[Collected data entries]

Definition with_part (c : call_t) (p : call_part) : call_t := c <| ct_parts := ct_parts c ++ [p] |> <| ct_epoch := u32 (ct_epoch c + 1) |>.
Lemma uninvited c u : NoDup (ct_invited c) → u ∉ ct_invited (call_uninvite c u) ∧ (∀ v, v ∈ ct_invited (call_uninvite c u) → v ∈ ct_invited c) ∧
  NoDup (ct_invited (call_uninvite c u)) ∧ zlen (ct_invited (call_uninvite c u)) <= zlen (ct_invited c).
Proof.
  intros N. unfold call_uninvite. destruct (call_invited c u) as [k|] eqn:E.
  - apply find_index_Some in E as (v & Ev & Hv). apply Z.eqb_eq in Hv as ->. pose proof (swap_out_split _ _ _ Ev) as HP.
    pose proof (zlen_perm _ _ HP) as Hz. rewrite zlen_cons in Hz. rewrite HP in N. apply list.NoDup_cons in N as [N1 N2]. cbn.
    split_and!; [done| |done|lia]. intros w Hw. rewrite HP. by right.
  - split_and!; [|done|done|lia]. intros Hin. by pose proof (find_index_None _ _ _ E Hin) as ?%Z.eqb_neq.
Qed.
Lemma row_pre_enter cfg next b c p : row_pre cfg next b c → part_ok cfg p → zlen (ct_parts c) < cfg_call_max cfg →
  pt_user p ∉ pt_user <$> ct_parts c → pt_slot p ∉ pt_slot <$> ct_parts c → b + 1 < 2 ^ 32 →
  row_pre cfg next (b + 2) (call_uninvite (with_part c p) (pt_user p)).
Proof.
  intros [Rmax Rparts Rusers Rslots Rsh Rinv Rap Rim Rch Rst Rid Rep] Hp Hm Hu Hs Hb.
  destruct (uninvited (with_part c p) (pt_user p) Rinv) as (U1 & U2 & U3 & U4). set (c' := call_uninvite (with_part c p) (pt_user p)) in *.
  assert (F : ct_parts c' = ct_parts c ++ [p] ∧ ct_sharer c' = ct_sharer c ∧ ct_channel c' = ct_channel c ∧ ct_starter c' = ct_starter c ∧
    ct_started c' = ct_started c ∧ ct_id c' = ct_id c ∧ ct_epoch c' = u32 (ct_epoch c + 1)) by (unfold c', call_uninvite; by destruct (call_invited _ _)).
  destruct F as (F1 & F2 & F3 & F4 & F5 & F6 & F7). pose proof (zlen_nonneg (ct_parts c)).
  split; rewrite ?F1, ?F2, ?F3, ?F4, ?F5, ?F6, ?F7, ?fmap_app, ?zlen_app, ?zlen_cons; change (zlen (@nil call_part)) with 0; try done; try lia.
  - apply Forall_app. split; [done|]. by apply list.Forall_cons.
  - apply NoDup_app. split_and!; [done| |apply NoDup_singleton]. intros x Hx ->%list_elem_of_singleton. done.
  - apply NoDup_app. split_and!; [done| |apply NoDup_singleton]. intros x Hx ->%list_elem_of_singleton. done.
  - destruct Rsh as [|Hin]; [by left|right]. apply elem_of_app. by left.
  - intros v Hv. rewrite not_elem_of_app. split; [apply Rap; by apply U2|]. intros ->%list_elem_of_singleton. by apply U1.
  - etransitivity; [exact U4|]. done.
  - rewrite (u32_epoch b) by lia. lia.
Qed.
(** A call as it should be. *)
Record call_good (cfg : call_cfg) (l : loop) (c : call_t) : Prop := {
  cg_some : ct_parts c ≠ [];
  cg_max : zlen (ct_parts c) <= cfg_call_max cfg;
  cg_users : NoDup (pt_user <$> ct_parts c);
  cg_slots : NoDup (pt_slot <$> ct_parts c);
  cg_slot_max : ∀ p, p ∈ ct_parts c → 0 <= pt_slot p < cfg_call_max cfg;
  cg_seat : ∀ p, p ∈ ct_parts c → (pt_conn p = 0 ∧ pt_detached p ≠ 0) ∨ (is_Some (lp_conns l !! pt_conn p) ∧ pt_detached p = 0);
  cg_invited : NoDup (ct_invited c) ∧ zlen (ct_invited c) <= cfg_call_max cfg;
  cg_apart : ∀ u, u ∈ ct_invited c → u ∉ pt_user <$> ct_parts c;
  cg_sharer : ct_sharer c = 0 ∨ ct_sharer c ∈ pt_conn <$> ct_parts c }.

(** C18: the table of calls stays well formed.  Whatever clients send, however
    the reader answers, and whichever connections drop, every call has someone in
    it and no more than the cap; its users and its slots are distinct and its
    slots below the cap (so they fit their byte and their array); a participant
    is on an open connection or away, with a time; nobody is both invited and in;
    and whoever shares a screen is in the call.  No two calls are of one
    conversation, and no connection is in two. *)
Theorem calls_wellformed cfg demo evs :
  short_run cfg evs →
  let l := call_run cfg (loop_init demo) evs in
  (∀ c, c ∈ lp_calls l → call_live c = true → call_good cfg l c) ∧
  NoDup (gather chan_of (lp_calls l)) ∧ NoDup (gather att_of (lp_calls l)).
Proof.
  intros H l. destruct (reach_inv cfg demo evs H) as [used [B R _]]. fold l in B, R. split_and!; [|apply B|apply B].
  intros c Hc L. rewrite Forall_forall in R. destruct (R c Hc L) as [[Rmax Rparts Rusers Rslots Rsh Rinv Rap Rim Rch Rst Rid Rep] Hn].
  rewrite Forall_forall in Rparts. split; try done.
  - intros p Hp. by destruct (Rparts p Hp) as (_ & ? & _).
  - intros p Hp. destruct (Rparts p Hp) as (_ & _ & _ & _ & _ & Haway). destruct (decide (pt_conn p = 0)) as [E|E]; [left; split; [done|by apply Haway]|right].
    split; [|destruct (decide (pt_detached p = 0)); [done|exfalso; by apply E, Haway]].
    apply (ba_open _ _ _ _ _ B), elem_of_gather. exists c. split; [done|]. unfold att_of, if_live. rewrite L. apply list_elem_of_filter. split; [done|]. by apply list_elem_of_fmap_2.
Qed.

(** C2: a KID names one sender's key.  CALLS.md makes an SFrame key id of the
    epoch and a participant's slot.  Of any two rosters ever sent for one call
    with one epoch -- to anyone, in CALL_ROSTER or CALL_JOINED, across joins,
    leaves, moves to another device, lost and swept connections -- no slot is
    given to two users or two device keys. *)
Theorem call_keys_unambiguous cfg demo evs x y p q :
  short_run cfg evs →
  x ∈ rosters (lp_trace (call_run cfg (loop_init demo) evs)) → y ∈ rosters (lp_trace (call_run cfg (loop_init demo) evs)) →
  fst x = fst y → p ∈ snd x → q ∈ snd y → call_part_slot p = call_part_slot q →
  call_part_user_id p = call_part_user_id q ∧ call_part_device_key p = call_part_device_key q.
Proof.
  intros H Hx Hy E Hp Hq Hs. destruct (reach_inv cfg demo evs H) as [used [B _ _]]. destruct (ba_rosters _ _ _ _ _ B) as [_ _ Rsame Rslots].
  assert (x = y) as <- by (by apply Rsame). rewrite Forall_forall in Rslots. specialize (Rslots x Hx). unfold slots_apart in Rslots.
  apply list_elem_of_lookup in Hp as (a & Ha), Hq as (b & Hb).
  assert (a = b) as ->; [|rewrite Ha in Hb; by injection Hb as ->].
  apply (NoDup_lookup _ a b (call_part_slot p) Rslots); rewrite list_lookup_fmap; [by rewrite Ha|by rewrite Hb, Hs].
Qed.

(** C15: While the random source answers, everyone is told of every change: for each
    connected participant of a call, the roster of that call as it stands, with its
    epoch, is the last one the connection was sent, or that very roster was dropped
    because the connection's output was over its cap ([Missed]). *)
Theorem everyone_has_roster cfg demo evs c cid :
  short_run cfg evs → good_randomness evs →
  c ∈ lp_calls (call_run cfg (loop_init demo) evs) → call_live c = true → cid ∈ attached c →
  got (lp_trace (call_run cfg (loop_init demo) evs)) cid = Some (ct_id c, ct_epoch c, call_fill_parts c) ∨
  ∃ fr, Missed cid fr ∈ lp_trace (call_run cfg (loop_init demo) evs) ∧ announced fr = Some (ct_id c, ct_epoch c, call_fill_parts c).
Proof.
  intros H Hr Hc L Hcid. destruct (reach_strict cfg demo evs H Hr) as [used [_ _ C]]. specialize (C eq_refl). rewrite Forall_forall in C.
  apply view_got. exact (C c Hc L cid Hcid).
Qed.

Problem -> One stretch of the lines above is wanted, from the line that contains "apply (NoDup_lookup _" through the line that contains "c ∈ lp_calls (call_run". Output it exactly.

Solution for this problem ->
  apply (NoDup_lookup _ a b (call_part_slot p) Rslots); rewrite list_lookup_fmap; [by rewrite Ha|by rewrite Hb, Hs].
Qed.

(** C15: While the random source answers, everyone is told of every change: for each
    connected participant of a call, the roster of that call as it stands, with its
    epoch, is the last one the connection was sent, or that very roster was dropped
    because the connection's output was over its cap ([Missed]). *)
Theorem everyone_has_roster cfg demo evs c cid :
  short_run cfg evs → good_randomness evs →
  c ∈ lp_calls (call_run cfg (loop_init demo) evs) → call_live c = true → cid ∈ attached c →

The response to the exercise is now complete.